(** [cdc_err_to_sar] ([sar-core/src/cdc.rs]). *)
Definition to_sar (e : t) : SarError.t :=
  match e with
  | Unsupported m => SarError.Unsupported m
  | ReservedValue m => SarError.ReservedValue m
  | Overflow m => SarError.Overflow m
  | Bounds m => SarError.Bounds m
  | Malformed m => SarError.Malformed m
  | LimitExceeded m => SarError.LimitExceeded m
  | InvalidLength m => SarError.InvalidLength m
  end.
End CdcError.

Module FastCdc.

(** [struct CdcChunk]. *)
Record CdcChunk := { offset : Z; length : Z; hash : option (list byte) }.

(** [struct CdcMetadata]. *)
Record CdcMetadata := {
  algorithm_id : Z; meta_min_size : Z; meta_avg_size : Z; meta_max_size : Z;
  chunks : list CdcChunk }.

(** ** The gear table *)
Definition shl64 (a k : Z) : Z := Z.shiftl a k mod 2 ^ 64.

(** One round of [generate_gear]: the next state and the entry of the table. *)
Definition gear_step (state : Z) : Z * Z :=
  let state := Z.lxor state (shl64 state 12) in
  let state := Z.lxor state (Z.shiftr state 25) in
  let state := Z.lxor state (shl64 state 27) in
  (state, state * 0x2545F4914F6CDD1D mod 2 ^ 64).
Fixpoint gear_loop (n : nat) (state : Z) : list Z :=
  match n with
  | O => []
  | S n => let '(state, v) := gear_step state in v :: gear_loop n state
  end.
(** [generate_gear]. *)
Definition generate_gear : list Z := gear_loop 256 0x9e3779b97f4a7c15.
(** [GEAR], evaluated at compile time as in the source. *)
Definition GEAR : list Z := Eval vm_compute in generate_gear.

(** ** Options *)

(** [struct FastCdcOptions]. *)
Record FastCdcOptions := { min_size : Z; avg_size : Z; max_size : Z }.

(** [FastCdcOptions::default]. *)
Definition default_options : FastCdcOptions :=
  {| min_size := 2048; avg_size := 8192; max_size := 65536 |}.

(** [FastCdcOptions::validate]. *)
Definition validate_options (o : FastCdcOptions) : result CdcError.t unit :=
  if min_size o <? 64 then Err (CdcError.Bounds "FastCDC min_size must be >= 64")
  else if avg_size o <? min_size o then
    Err (CdcError.Bounds "FastCDC avg_size must be >= min_size")
  else if max_size o <? avg_size o then
    Err (CdcError.Bounds "FastCDC max_size must be >= avg_size")
  else Ok tt.

(** [mask_for_size]; [u32::BITS - 1 - leading_zeros] is the binary logarithm. *)
Definition mask_for_size (size : Z) : Z :=
  if size <? 2 then 0
  else
    let bits := Z.log2 size in
    let bits := Z.min bits 63 in
    (Z.shiftl 1 bits - 1) mod 2 ^ 64.

(** ** Cut points *)

(** [hash.wrapping_shl(1).wrapping_add(GEAR[byte as usize])]. *)
Definition roll (hash : Z) (b : byte) : result CdcError.t Z :=
  g ← index_r GEAR (byte_val b);
  Ok ((shl64 hash 1 + g) mod 2 ^ 64).

(** The pre-accumulation of [fastcdc_cut]. *)
Fixpoint accumulate (bs : list byte) (hash : Z) : result CdcError.t Z :=
  match bs with
  | [] => Ok hash
  | b :: bs => hash ← roll hash b; accumulate bs hash
  end.

(** A phase of [fastcdc_cut], over the indices [idx]: the cut it returns, or the hash
    it ends with. *)
Fixpoint scan (data : list byte) (mask : Z) (idx : list Z) (hash : Z)
    : result CdcError.t (Z + Z) :=
  match idx with
  | [] => Ok (inr hash)
  | i :: idx =>
      b ← index_r data i;
      hash ← roll hash b;
      if Z.land hash mask =? 0 then
        cut ← add_r 64 i 1; Ok (inl cut)
      else scan data mask idx hash
  end.

(** [fastcdc_cut]. *)
Definition fastcdc_cut (data : list byte) (min_size avg_size mask_s mask_l : Z)
    : result CdcError.t Z :=
  let n := len data in
  if n =? 0 then Ok 0
  else if n <=? min_size then Ok n
  else
    prefix ← slice_r data 0 min_size;
    hash ← accumulate prefix 0;
    let phase1_end := Z.min avg_size n in
    r ← scan data mask_s (seqZ min_size (phase1_end - min_size)) hash;
    match r with
    | inl cut => Ok cut
    | inr hash =>
        r ← scan data mask_l (seqZ avg_size (n - avg_size)) hash;
        match r with
        | inl cut => Ok cut
        | inr _ => Ok n
        end
    end.

Section chunker.
(** [Sha256::digest]. *)
Context (compute_sha256 : list byte → list byte).

(** The loop of [chunk_data] from position [pos]; the fuel bounds the number of
    chunks, and running out of it is [Panic]. *)
Fixpoint chunk_loop (fuel : nat) (data : list byte) (o : FastCdcOptions) (mask_s mask_l : Z)
    (max_chunks : Z) (pos : Z) (chunks : list CdcChunk)
    : result CdcError.t (list CdcChunk) :=
  match fuel with
  | O => Panic
  | S fuel =>
      if pos <? len data then
        remaining ← sub_r (len data) pos;
        let limit := Z.min remaining (max_size o) in
        window_end ← add_r 64 pos limit;
        window ← slice_r data pos window_end;
        cut ← fastcdc_cut window (min_size o) (avg_size o) mask_s mask_l;
        fin ← add_r 64 pos cut;
        chunk_bytes ← slice_r data pos fin;
        let hash := compute_sha256 chunk_bytes in
        new_len ← ok_or (checked_add 64 (len chunks) 1)
                    (CdcError.Overflow "chunk count overflow");
        if new_len >? max_chunks then
          Err (CdcError.LimitExceeded "CDC chunk count exceeds configured limit")
        else
          off ← ok_or (try_from 64 pos) (CdcError.Overflow "chunk offset overflow");
          ln ← ok_or (try_from 64 cut) (CdcError.Overflow "chunk length overflow");
          chunk_loop fuel data o mask_s mask_l max_chunks fin
            (chunks ++ [{| offset := off; length := ln; hash := Some hash |}])
      else Ok chunks
  end.

(** [chunk_data]. *)
Definition chunk_data (data : list byte) (o : FastCdcOptions) (max_chunks : Z)
    : result CdcError.t (list CdcChunk) :=
  _ ← validate_options o;
  if len data =? 0 then Ok []
  else
    half ← div_r (avg_size o) 2;
    let mask_s := mask_for_size half in
    let mask_l := mask_for_size (avg_size o) in
    chunk_loop (S (List.length data)) data o mask_s mask_l max_chunks 0 [].
End chunker.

Task to carry out: Could you show every line of the listing that holds the string "Panic"?

Exercise answer:
    chunks, and running out of it is [Panic]. *)
  | O => Panic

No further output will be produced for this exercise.